Start of Block

(** ** Layers fresh from [__init__] are ready for any input *)

Lemma Dense_fresh_ready (e : Shape) (units : nat) (prelu : bool) (w : Weights) :
  Dense.ready e
    (Dense.__init__ units
       (if prelu then act_PReLU (PReLU.__init__ w) else act_Dice (Dice.__init__ w)) w).
Proof.
  split; [discriminate|]. destruct prelu; simpl.
  - discriminate.
  - split; [discriminate|]. split; [|discriminate].
    repeat split.
Qed.

Lemma dnn_fresh_ready (prelu : bool) (w : nat -> Weights) (hidden_units : list nat) :
  forall (start : nat) (e : Shape),
    LocalActivationUnit.dnn_ready e
      (map (fun ku : nat * nat =>
              let (k, unit) := ku in
              Dense.__init__ unit
                (if prelu then act_PReLU (PReLU.__init__ (w k))
                 else act_Dice (Dice.__init__ (w k)))
                (w k))
           (combine (seq start (length hidden_units)) hidden_units)).
Proof.
  induction hidden_units as [|u r IH]; intros start e; simpl; [exact I|].
  split; [apply Dense_fresh_ready | apply IH].
Qed.

Lemma LocalActivationUnit_fresh_ready (e : Shape) (hidden_units : list nat)
      (activation : string) (w : nat -> Weights) :
  LocalActivationUnit.ready e (LocalActivationUnit.__init__ hidden_units activation w).
Proof.
  unfold LocalActivationUnit.ready, LocalActivationUnit.__init__.
  cbn [LocalActivationUnit.dnn LocalActivationUnit.linear].
  split; [apply dnn_fresh_ready|]. split; [|reflexivity].
  split; [discriminate | exact I].
Qed.

Lemma AttentionPoolingLayer_fresh_ready (L D : nat) (att_hidden_units : list nat)
      (w : nat -> Weights) :
  AttentionPoolingLayer.ready L D (AttentionPoolingLayer.__init__ att_hidden_units w).
Proof.
  apply LocalActivationUnit_fresh_ready.
Qed.

(** * AttentionPoolingLayer: mask, masked scores, pooled output *)

Section Pooling.

Context {F : FloatOps}.

Variable training : bool.
Variable self : AttentionPoolingLayer.t.
Variables queries keys : Tensor Qc.
Variables B L D : nat.

(** One candidate embedding and [L] history embeddings of width [D] for
    each of the [B] examples. *)
Hypothesis queries_shape : shape queries = [B; 1; D].
Hypothesis keys_shape : shape keys = [B; L; D].
Hypothesis width_positive : 0 < D.
Hypothesis self_ready : AttentionPoolingLayer.ready L D self.

(** C3: for keys of shape [B x L x D] (one [L x D] history per example),
    the validity mask has one boolean per position, and position [i] is
    valid if and only if the first coordinate of its key embedding is not
    zero. *)
Theorem key_masks_first_coordinate :
  exists mask,
    AttentionPoolingLayer.key_masks keys = Ok mask /\
    shape mask = [B; L] /\
    forall b i, b < B -> i < L ->
      (elem mask [b; i] = true <-> elem keys [b; i; 0] <> 0%Qc).
Proof.
  destruct (key_masks_ok keys B L D keys_shape width_positive) as (mask & Hm & Hs & He).
  exists mask. split; [exact Hm|]. split; [exact Hs|].
  intros b i _ _. rewrite He, negb_true_iff. apply Qc_eqb_neq.
Qed.

(** C1: when every history position is masked (the first coordinate of
    every key embedding is zero), the call succeeds and the pooled output
    is the all-zero vector of width [D], for every example of the batch. *)
Theorem attention_pooling_all_masked_zero :
  (forall b i, b < B -> i < L -> elem keys [b; i; 0] = 0%Qc) ->
  exists self' out,
    AttentionPoolingLayer.call training self (queries, keys) = Ok (self', out) /\
    shape out = [B; D] /\
    forall b j, b < B -> j < D -> elem out [b; j] = 0%Qc.
Proof.
  intros Hmasked.
  destruct (AttentionPoolingLayer_call_spec training self queries keys B L D
              queries_shape keys_shape width_positive self_ready)
    as (self' & lau' & score & mask & masked & out &
        Hm & _ & _ & _ & _ & Hw & Hc & Hs & _ & Ho).
  exists self', out. split; [exact Hc|]. split; [exact Hs|].
  intros b j Hb Hj. rewrite (Ho b j Hb Hj).
  apply sum_n_zero. intros k Hk'.
  rewrite (Hw b k Hb Hk').
  destruct (key_masks_ok keys B L D keys_shape width_positive) as (mask' & Hm' & _ & He).
  rewrite Hm in Hm'. injection Hm' as <-.
  rewrite He, (Hmasked b k Hb Hk'). cbn. ring.
Qed.

(** C2: the scores at masked positions are replaced by 0, the masked
    scores are used as they are (no softmax, no renormalisation) as the
    row of a matrix product with the keys, and so, when exactly one
    position of an example is unmasked, the pooled output is the score at
    that position times the key embedding at that position. *)
Theorem attention_pooling_linear_weights :
  exists self' lau' score mask masked out,
    AttentionPoolingLayer.key_masks keys = Ok mask /\
    LocalActivationUnit.call training (AttentionPoolingLayer.local_att self) (queries, keys)
      = Ok (lau', score) /\
    AttentionPoolingLayer.masked_scores mask score = Ok masked /\
    AttentionPoolingLayer.call training self (queries, keys) = Ok (self', out) /\
    (forall b i, b < B -> i < L ->
       elem masked [b; i] = if elem mask [b; i] then elem score [b; i] else 0%Qc) /\
    (forall b j, b < B -> j < D ->
       elem out [b; j] = sum_n L (fun k => (elem masked [b; k] * elem keys [b; k; j])%Qc)) /\
    (forall b i0, b < B -> i0 < L ->
       elem keys [b; i0; 0] <> 0%Qc ->
       (forall i, i < L -> i <> i0 -> elem keys [b; i; 0] = 0%Qc) ->
       forall j, j < D ->
         elem out [b; j] = (elem score [b; i0] * elem keys [b; i0; j])%Qc).
Proof.
  destruct (AttentionPoolingLayer_call_spec training self queries keys B L D
              queries_shape keys_shape width_positive self_ready)
    as (self' & lau' & score & mask & masked & out &
        Hm & Hl & _ & Hms & _ & Hw & Hc & _ & _ & Ho).
  exists self', lau', score, mask, masked, out.
  do 4 (split; [assumption|]). split; [exact Hw|]. split; [exact Ho|].
  intros b i0 Hb Hi0 Hvalid Hothers j Hj.
  destruct (key_masks_ok keys B L D keys_shape width_positive) as (mask' & Hm' & _ & He).
  rewrite Hm in Hm'. injection Hm' as <-.
  rewrite (Ho b j Hb Hj).
  rewrite (sum_n_single L i0) by
    (try exact Hi0; intros k Hk' Hne;
     rewrite (Hw b k Hb Hk'), He, (Hothers k Hk' Hne); cbn; ring).
  rewrite (Hw b i0 Hb Hi0), He.
  apply Qc_eqb_neq in Hvalid. rewrite Hvalid. reflexivity.
Qed.
(** * Minesweeper AI: knowledge statements, subset-search strategies and the
    propagation engine, embedded from the Python sources

    - [KS]      : MainFiles/knowledge_statement.py
    - [Stat]    : MainFiles/stat_generator.py
    - [Search]  : MainFiles/subset_search_algorithms.py
    - [SafeCell]: MainFiles/safe_cell_data_structures.py
    - [AI]      : MainFiles/minesweeper_ai.py
    - [Game]    : MainFiles/minesweeper_game.py (the rules, not the screen)
    - [Runner]  : minesweeper_runner.py, [process_move]
    - [Turn]    : minesweeper_runner.py, the AI's turn in [execute]

    Python integers are unbounded, so they are [Z].  A cell is a pair of
    integers; a Python [set] of cells is a [gset Cell].  KnowledgeStatement
    objects are mutable and shared between the knowledge base, the
    [inferred_set] of [add_knowledge] and the lists returned by the search
    strategies, so they live in an explicit object store ([heap]) and the
    containers hold references ([loc]). *)

From stdpp Require Import gmap strings list fin_sets sorting.
From Stdlib Require Import ZArith Lia.

Local Open Scope Z_scope.
Set Warnings "-clear-no-such-hyp".

Abbreviation Cell := (Z * Z)%type.

(* ===================================================================== *)
(** ** knowledge_statement.py *)
(* ===================================================================== *)
Module KS.

(** The two fields of a [KnowledgeStatement] object. *)
Record KnowledgeStatement : Type := mk {
  cell_positions : gset Cell;
  mine_count : Z
}.

(** [__eq__]: same cell set and same count, that is Leibniz equality of
    the record ([gset] is extensional). *)
#[global] Instance KnowledgeStatement_eq_dec : EqDecision KnowledgeStatement.
Proof. solve_decision. Defined.

#[global] Instance KnowledgeStatement_inhabited : Inhabited KnowledgeStatement :=
  populate (mk ∅ 0).

(** [len(self.cell_positions)] *)
Definition len (s : KnowledgeStatement) : Z := Z.of_nat (size (cell_positions s)).

(** [__lt__]: tuple comparison
    [(len(self.cell_positions), self.mine_count) < (len(other...), other.mine_count)]. *)
Definition lt (s other : KnowledgeStatement) : bool :=
  (len s <? len other) || ((len s =? len other) && (mine_count s <? mine_count other)).

Definition known_mines (s : KnowledgeStatement) : gset Cell :=
  if len s =? mine_count s then cell_positions s else ∅.

Definition known_safes (s : KnowledgeStatement) : gset Cell :=
  if mine_count s =? 0 then cell_positions s else ∅.

(** In-place update of the object; the new field values are returned. *)
Definition mark_cell_as_mine (cell : Cell) (s : KnowledgeStatement) : KnowledgeStatement :=
  if decide (cell ∈ cell_positions s)
  then mk (cell_positions s ∖ {[cell]}) (mine_count s - 1)
  else s.

Definition mark_cell_as_safe (cell : Cell) (s : KnowledgeStatement) : KnowledgeStatement :=
  if decide (cell ∈ cell_positions s)
  then mk (cell_positions s ∖ {[cell]}) (mine_count s)
  else s.

Definition get_mine_count (s : KnowledgeStatement) : Z := mine_count s.
Definition get_cell_positions (s : KnowledgeStatement) : gset Cell := cell_positions s.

End of Block

Show each line of the listing that holds the string "rewrite".

- **Solution to the problem**:
  intros b i _ _. rewrite He, negb_true_iff. apply Qc_eqb_neq.
  intros b j Hb Hj. rewrite (Ho b j Hb Hj).
  rewrite (Hw b k Hb Hk').
  rewrite Hm in Hm'. injection Hm' as <-.
  rewrite He, (Hmasked b k Hb Hk'). cbn. ring.
  rewrite Hm in Hm'. injection Hm' as <-.
  rewrite (Ho b j Hb Hj).
  rewrite (sum_n_single L i0) by
     rewrite (Hw b k Hb Hk'), He, (Hothers k Hk' Hne); cbn; ring).
  rewrite (Hw b i0 Hb Hi0), He.
  apply Qc_eqb_neq in Hvalid. rewrite Hvalid. reflexivity.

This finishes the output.